Russlands Angriffskrieg gegen die Ukraine wirkt sich auch auf die Zahlen der Rüstungskonzerne in den beiden Ländern aus: Das ukrainische Unternehmen JSC Ukrainian Defense Industry steigerte seine Rüstungsumsätze demnach um 41 Prozent auf 3 Milliarden Dollar. Die beiden russischen Konzerne Rostec und United Shipbuilding Corporation kamen gemeinsam auf ein Plus von 23 Prozent auf 31,2 Milliarden Dollar - und das, obwohl internationale Sanktionen manche Rüstungskomponenten knapp werden ließen. Der eigene Bedarf des russischen Militärs machte die Verluste durch fallende Rüstungsexporte laut Sipri mehr als wett.

Und der Gaza-Krieg? Israels militärisches Vorgehen im Gazastreifen trug zum einen zu gesteigerten Umsätzen der drei israelischen Konzerne in der Auflistung bei, die zusammen ein Plus von 16 Prozent auf 16,2 Milliarden Dollar verzeichneten. Zum anderen ließ das globale Interesse an fortschrittlicher israelischer Militärausrüstung kaum nach - und das trotz der international gewachsenen Kritik an Israels Vorgehen in Gaza. Vielmehr hätten mehrere Staaten 2024 neue Bestellungen bei den israelischen Unternehmen in Auftrag gegeben, stellte Sipri-Expertin Subaida Karim fest.

China mit Problemen - und eine Herausforderung für Europa

Bei den Aufrüstungsbemühungen in Europa warnt Sipri derweil vor wachsenden Herausforderungen bei der Beschaffung der für die Rüstungsproduktion benötigten Materialien. Besonders die Abhängigkeit von kritischen Mineralien dürfte die europäischen Aufrüstungspläne erschweren, schätzte Sipri-Forscherin Jade Guiberteau Ricard ein. Bei solchen Mineralien ist Europa unter anderem stark auf Lieferungen aus China angewiesen, das etwa bei seltenen Erden quasi eine Monopolstellung innehat. 

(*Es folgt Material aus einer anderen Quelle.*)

(** ** Starting a countdown *)

(** The updates of the status that a run asked for, and whether each was
    answered; the writes of the countdown to Redis. *)
Definition status_of (roomId : jstr) (i : LItem) : option (RoomStatus * bool) :=
  match i with
  | Said _ => None
  | Asked q r =>
      match q in LobbyReq X return outcome exn X -> option (RoomStatus * bool) with
      | QDb c =>
          match c in DbCmd X return outcome exn X -> option (RoomStatus * bool) with
          | DRoomUpdate id status _ => fun r =>
              if decide (id = roomId) then Some (status, match r with Ok _ => true | Throw _ => false end) else None
          | _ => fun _ => None
          end
      | _ => fun _ => None
      end r
  end.
Definition statuses (roomId : jstr) (t : list LItem) : list (RoomStatus * bool) := omap (status_of roomId) t.

Definition persist_of (roomId : jstr) (i : LItem) : option bool :=
  match i with
  | Said _ => None
  | Asked q r =>
      match q in LobbyReq X return outcome exn X -> option bool with
      | QRedis c =>
          match c in RedisCmd X return outcome exn X -> option bool with
          | KPersistCountdown id _ _ => fun r =>
              if decide (id = roomId) then Some (match r with Ok _ => true | Throw _ => false end) else None
          | _ => fun _ => None
          end
      | _ => fun _ => None
      end r
  end.
Definition persists (roomId : jstr) (t : list LItem) : list bool := omap (persist_of roomId) t.

Section Starting.
Context (roomId : jstr).

(** Nobody else starts, clears or launches a countdown of the room. *)
Definition left_alone (l l' : Lobby) : Prop :=
  lb_countdowns l' !! roomId = lb_countdowns l !! roomId
  /\ forall h d, lb_timers l' !! h = Some (TLaunch roomId, d) <-> lb_timers l !! h = Some (TLaunch roomId, d).

#[local] Instance left_alone_refl : Reflexive left_alone.
Proof. by intros l. Qed.
#[local] Instance left_alone_trans : Transitive left_alone.
Proof.
  intros l1 l2 l3 [Hc1 Ht1] [Hc2 Ht2]. split; [by rewrite Hc2|]. intros h d. by rewrite Ht2, Ht1.
Qed.

(** What a trace shows of the room. *)
Record shows (t : list LItem) (out : list Emission) (st : list (RoomStatus * bool)) (ps : list bool) : Prop := {
  shows_said : said t = out;
  shows_statuses : statuses roomId t = st;
  shows_persists : persists roomId t = ps;
}.

Lemma shows_nil : shows [] [] [] [].
Proof. done. Qed.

Die chinesische Rüstungsindustrie ringt nach Angaben der Friedensforscher selbst mit ganz anderen Problemen. «Eine Reihe von Korruptionsvorwürfen bei der chinesischen Waffenbeschaffung haben dazu geführt, dass große Rüstungsaufträge 2024 aufgeschoben oder storniert wurden», berichtete Sipri-Experte Nan Tian.

Eine Folge davon ist, dass die chinesischen Rüstungsumsätze um 10 Prozent einbrachen. Dadurch gingen sie in der Region Asien und Ozeanien insgesamt - trotz beträchtlichen Zuwächsen in Japan und Südkorea - um 1,2 Prozent auf 130 Milliarden Dollar zurück. Damit war diese Weltregion die einzige mit rückläufigen Zahlen.

Greenpeace: Europa wird zum Aufrüstungs-Hotspot

Greenpeace kommentiert mit Blick auf die Sipri-Zahlen, dass sich die Rüstungsproduktion immer stärker Richtung Europa verlagert. Während die Einnahmen der US-Konzerne nur moderat angestiegen und in China sogar gesunken seien, seien sie auf dem hiesigen Kontinent förmlich explodiert, sagte Greenpeace-Abrüstungsexperte Alexander Lurz der Deutschen Presse-Agentur. «Europa wird immer mehr zum Hotspot der weltweiten Aufrüstung.» 

Das globale Allzeithoch bei den Rüstungsumsätzen zeige, dass die internationale Gemeinschaft auf dem falschen Weg immer schneller voranschreite. «Sicherheit und Frieden entstehen so sicher nicht», monierte Lurz.

Sipri-Berichte zur Rüstungsindustrie bereits seit Jahrzehnten

Die Sipri-Datenbank zu den globalen Rüstungsumsätzen wurde 1989 ins Leben gerufen. Seit 2015 umfassen die Daten des unabhängigen Instituts auch Informationen chinesischer Unternehmen. Sipri rechnet dabei jeglichen Verkauf von schweren Waffen und militärischen Dienstleistungen an militärische Abnehmer im In- und Ausland ein.